┌─ Input data
Lemma port_ranges_spec skip : forall lo p,
  StronglySorted (fun x y => y <? x = false) skip -> Forall (fun q => q <= 65535) skip -> 0 <= lo -> Forall (fun q => lo - 1 <= q) skip ->
  (exists r, r ∈ port_ranges lo skip /\ in_range p r) <-> lo <= p <= 65535 /\ p ∉ skip.
Proof.
  induction skip as [|q skip IH]; intros lo p Hs Hmax Hlo Hmin; simpl.
  - destruct (lo <=? 65535) eqn:E; bool_hyps.
    + setoid_rewrite list_elem_of_singleton. unfold in_range. split; [intros (r & -> & H); simpl in H; set_solver|].
      intros [H _]. exists (lo, 65535). done.
    + split; [intros (r & H & _); by apply elem_of_nil in H|lia].
  - apply StronglySorted_inv in Hs as [Hs Hq]. apply Forall_cons in Hmax as [Hq1 Hmax]. apply Forall_cons in Hmin as [Hq2 Hmin].
    assert (Forall (fun x => q <= x) skip) as Hge by (eapply Forall_impl; [exact Hq|]; intros x Hx; simpl in Hx; apply Z.ltb_ge in Hx; done).
    assert (0 <= q + 1) as H0 by lia.
    specialize (IH (q + 1) p Hs Hmax H0 ltac:(eapply Forall_impl; [exact Hge|]; intros x Hx; simpl in *; lia)).
    setoid_rewrite elem_of_app. rewrite not_elem_of_cons.
    assert ((exists r, r ∈ (if lo <? q then [(lo, q - 1)] else []) /\ in_range p r) <-> lo <= p < q) as Hhead.
    { unfold in_range. destruct (lo <? q) eqn:E; bool_hyps.
      - setoid_rewrite list_elem_of_singleton. split; [intros (r & -> & H); simpl in H; lia|]. intros H. exists (lo, q - 1). split; [done|simpl; lia].
      - split; [intros (r & H & _); by apply elem_of_nil in H|lia]. }
    split.
    + intros (r & [Hr|Hr] & Hin).
      * destruct (proj1 Hhead) as [? ?]; [eauto|]. split_and!; [lia|lia|lia|]. intros Hp. rewrite Forall_forall in Hge. specialize (Hge p Hp). simpl in Hge. lia.
      * destruct (proj1 IH) as [[? ?] ?]; [eauto|]. split_and!; [lia|lia|lia|done].
    + intros [[H1 H2] [H3 H4]]. destruct (decide (p < q)) as [Hlt|Hnlt].
      * destruct (proj2 Hhead) as (r & Hr & Hin); [lia|]. eauto.
      * destruct (proj2 IH) as (r & Hr & Hin); [split; [lia|done]|]. eauto.
Qed.

(** the kill switch blocks every port but the VPN ones: the ranges it renders
    hold exactly the ports from 0 to 65535 that are not left out, whatever the
    order they are given in. *)
Theorem portsExcept_exact (skip : list Z) (p : Z) :
  Forall (fun q => 0 <= q <= 65535) skip ->
  portsExcept skip = Join (map range_text (port_ranges 0 (sort_ints skip))) " " /\
  ((exists r, r ∈ port_ranges 0 (sort_ints skip) /\ in_range p r) <-> 0 <= p <= 65535 /\ p ∉ skip).
Proof.
  intros Hr. split; [done|]. unfold sort_ints. rewrite port_ranges_spec.
  - by setoid_rewrite elem_of_slice_stable.
  - apply slice_stable_sorted. apply _.
  - rewrite slice_stable_perm. eapply Forall_impl; [exact Hr|]. simpl. lia.
  - lia.
  - rewrite slice_stable_perm. eapply Forall_impl; [exact Hr|]. simpl. lia.
Qed.

Lemma portsExcept_exact_witness :
  portsExcept vpnUDPPorts = "0:499 501:1193 1195:4499 4501:51819 51821:65535" /\
  ((exists r, r ∈ port_ranges 0 (sort_ints vpnUDPPorts) /\ in_range 443 r) <-> 0 <= 443 <= 65535 /\ 443 ∉ vpnUDPPorts).
Proof.
  split; [reflexivity|]. refine (proj2 (portsExcept_exact vpnUDPPorts 443 _)).
  apply (bool_decide_unpack (Forall (fun q => 0 <= q <= 65535) vpnUDPPorts)). vm_compute. exact I.
Defined.

(** ** What user apps may still reach *)

Lemma dedup_in l : forall seen x, x ∈ dedup seen l <-> x ∈ l /\ x ∉ seen.
Proof.
  induction l as [|y l IH]; intros seen x; simpl; [set_solver|].
  case_if; bool_hyps; rewrite ?elem_of_cons, IH; [naive_solver|]. destruct (decide (x = y)); set_solver.
Qed.

Lemma bypass_loop_in phys owned : forall seen s, s ∈ bypass_loop phys seen owned ->
  exists mr, mr ∈ owned /\ rt_Table (mr_Route mr) = "" /\ rt_Iface (mr_Route mr) ∈ phys /\ bypass_of mr = Some s.
Proof.
  induction owned as [|mr owned IH]; intros seen s; simpl; [by rewrite elem_of_nil|].
  destruct (negb (rt_Table (mr_Route mr) =s? "") || _ || _) eqn:E; [|destruct (bypass_of mr) eqn:Eb].
  - intros (x & ? & ?)%IH. exists x. rewrite elem_of_cons. tauto.
  - bool_hyps. rewrite elem_of_cons. intros [->|(x & ? & ?)%IH]; [exists mr|exists x]; rewrite elem_of_cons; tauto.
  - intros (x & ? & ?)%IH. exists x. rewrite elem_of_cons. tauto.
Qed.

(** C33: which addresses the kill switch opens to user apps. It guards interfaces
    that are up and no VPN's, and the allow list of its configuration, the
    destinations its rules exempt, holds only the gateway, the network of an
    address of a guarded interface, the destination of an owned route in the main
    table, through a guarded interface, that is no default route, and the local
    scopes. Beside the list the rules exempt, for any destination, the standard
    VPN ports and what is neither TCP nor UDP (IPsec among it), and all that
    system accounts send; this is not about those. *)
Theorem allowed_only ifaces gateway uplinks owned v :
  let cfg := Derive ifaces gateway uplinks owned in
  (forall name, name ∈ kc_PhysIfaces cfg -> exists i, i ∈ ifaces /\ if_Name i = name /\ if_Up i = true /\ if_IsVPN i = false) /\
  (v ∈ allowList cfg ->
     v = addr_String gateway /\ IsValid gateway = true \/
     (exists i a p, i ∈ ifaces /\ if_Name i ∈ kc_PhysIfaces cfg /\ a ∈ if_Addrs i /\ ParsePrefix a = Some p /\ v = prefix_String (Masked p)) \/
     (exists mr p, mr ∈ owned /\ rt_Table (mr_Route mr) = "" /\ rt_Iface (mr_Route mr) ∈ kc_PhysIfaces cfg /\
        ParsePrefix (rt_DstCIDR (mr_Route mr)) = Some p /\ p_bits p <> 0 /\ v = prefix_String (Masked p)) \/
     v ∈ localV4 ++ localV6).
Proof.
  intros cfg.
  assert (forall name, name ∈ kc_PhysIfaces cfg <-> exists i, i ∈ guarded_ifaces ifaces uplinks /\ if_Name i = name) as Hp.
  { intros name. unfold cfg, Derive. cbn [kc_PhysIfaces]. unfold ks_sorted. rewrite elem_of_slice_stable, list_elem_of_fmap. naive_solver. }
  assert (forall i, i ∈ guarded_ifaces ifaces uplinks -> i ∈ ifaces /\ if_Up i = true /\ if_IsVPN i = false) as Hg.
  { intros i [Hi H]%elem_of_keep_if. by bool_hyps. }
  split.
  - intros name (i & Hi & <-)%Hp. destruct (Hg i Hi) as (? & ? & ?). eauto.
  - unfold allowList. rewrite dedup_in, elem_of_keep_if. intros [[Hv Hne] _]. bool_hyps.
    rewrite !elem_of_app, list_elem_of_singleton in Hv. destruct Hv as [Hv|[Hv|[Hv|Hv]]].
    + left. unfold cfg, Derive in Hv. cbn [kc_Gateway] in Hv. by destruct (IsValid gateway).
    + right. left. unfold cfg, Derive in Hv. cbn [kc_LANSubnets] in Hv. unfold ks_sorted in Hv.
      rewrite elem_of_slice_stable, dedup_in in Hv. destruct Hv as [Hv _]. apply list_elem_of_bind in Hv as (i & Hv & Hi).
      apply list_elem_of_omap in Hv as (a & Ha & Hl). unfold lan_of in Hl. destruct (ParsePrefix a) as [p|] eqn:Ep; [|done].
      simpl in Hl. destruct (IsLinkLocalUnicast _); [done|]. injection Hl as <-. exists i, a, p.
      destruct (Hg i Hi) as (? & ? & ?). split_and!; try done. apply Hp. eauto.
    + right. right. left. unfold cfg, Derive in Hv. cbn [kc_Bypass] in Hv. unfold ks_sorted in Hv. rewrite elem_of_slice_stable in Hv.
      apply bypass_loop_in in Hv as (mr & Hmr & Ht & Hif & Hb). unfold bypass_of in Hb.
      destruct (ParsePrefix _) as [p|] eqn:Ep; [|done]. simpl in Hb. destruct (p_bits p =? 0) eqn:E0; [done|]. bool_hyps.
      injection Hb as <-. exists mr, p. split_and!; try done. apply Hp. apply list_elem_of_fmap in Hif as (i & -> & Hi). eauto.
    + right. right. right. rewrite elem_of_app. done.
Qed.

(** ** The status shown is of the current generation *)

(** A read in flight began in some generation; every change ends by starting
    the next one. *)
Record status_world : Type := mkWorld { sw_cache : status_cache; sw_reads : list Z; sw_read_in : option Z }.

Inductive status_step : status_world -> status_world -> Prop :=
| ss_begin w now gen :
    status_begin now (sw_cache w) = inr gen ->
    status_step w (mkWorld (sw_cache w) (gen :: sw_reads w) (sw_read_in w))
| ss_end w gen st now :
    gen ∈ sw_reads w ->
    status_step w (mkWorld (status_end gen st now (sw_cache w)) (sw_reads w)
                     (if sc_gen (sw_cache w) =? gen then Some gen else sw_read_in w))
| ss_change w : status_step w (mkWorld (invalidate (sw_cache w)) (sw_reads w) (sw_read_in w)).

Definition status_start : status_world := mkWorld (mkCacheOf (mkStatus false false) None 0) [] None.

(** a status shown from the cache was read after the last change: whatever the
    interleaving of queries, which take their time, with changes, the cached
    status is one whose query began in the current generation. *)
Theorem status_current w now st :
  rtc status_step status_start w -> status_begin now (sw_cache w) = inl st ->
  sw_read_in w = Some (sc_gen (sw_cache w)).
Proof.
  intros Hr.
  assert (sc_cachedAt (sw_cache w) <> None -> sw_read_in w = Some (sc_gen (sw_cache w))) as Hi.
  { revert w Hr. apply (rtc_ind_r (fun w => sc_cachedAt (sw_cache w) <> None -> sw_read_in w = Some (sc_gen (sw_cache w)))); [done|].
    intros w1 w2 _ Hstep IH. destruct Hstep as [w now' gen Hb|w gen s now' Hg|w]; simpl in *; [done| |done].
    unfold status_end. destruct (sc_gen (sw_cache w) =? gen) eqn:E; simpl; [|done]. bool_hyps. by subst. }
  intros H. apply Hi. unfold status_begin in H. by destruct (sc_cachedAt _).
Qed.

Lemma status_current_witness :
  sw_read_in (mkWorld (mkCacheOf (mkStatus true true) (Some 5) 1) [1] (Some 1)) = Some 1.
Proof.
  refine (status_current (mkWorld (mkCacheOf (mkStatus true true) (Some 5) 1) [1] (Some 1)) 6 (mkStatus true true) _ _); [|reflexivity].
  eapply rtc_l; [apply ss_change|]. eapply rtc_l; [apply (ss_begin _ 3 1); reflexivity|].
  eapply rtc_l; [apply (ss_end _ 1 (mkStatus true true) 5); left|]. apply rtc_refl.
Defined.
└─
> _Exercise_
Find the word "from" in the entries, then copy out every line that has it.

> _Answer space_
    hold exactly the ports from 0 to 65535 that are not left out, whatever the
(** a status shown from the cache was read after the last change: whatever the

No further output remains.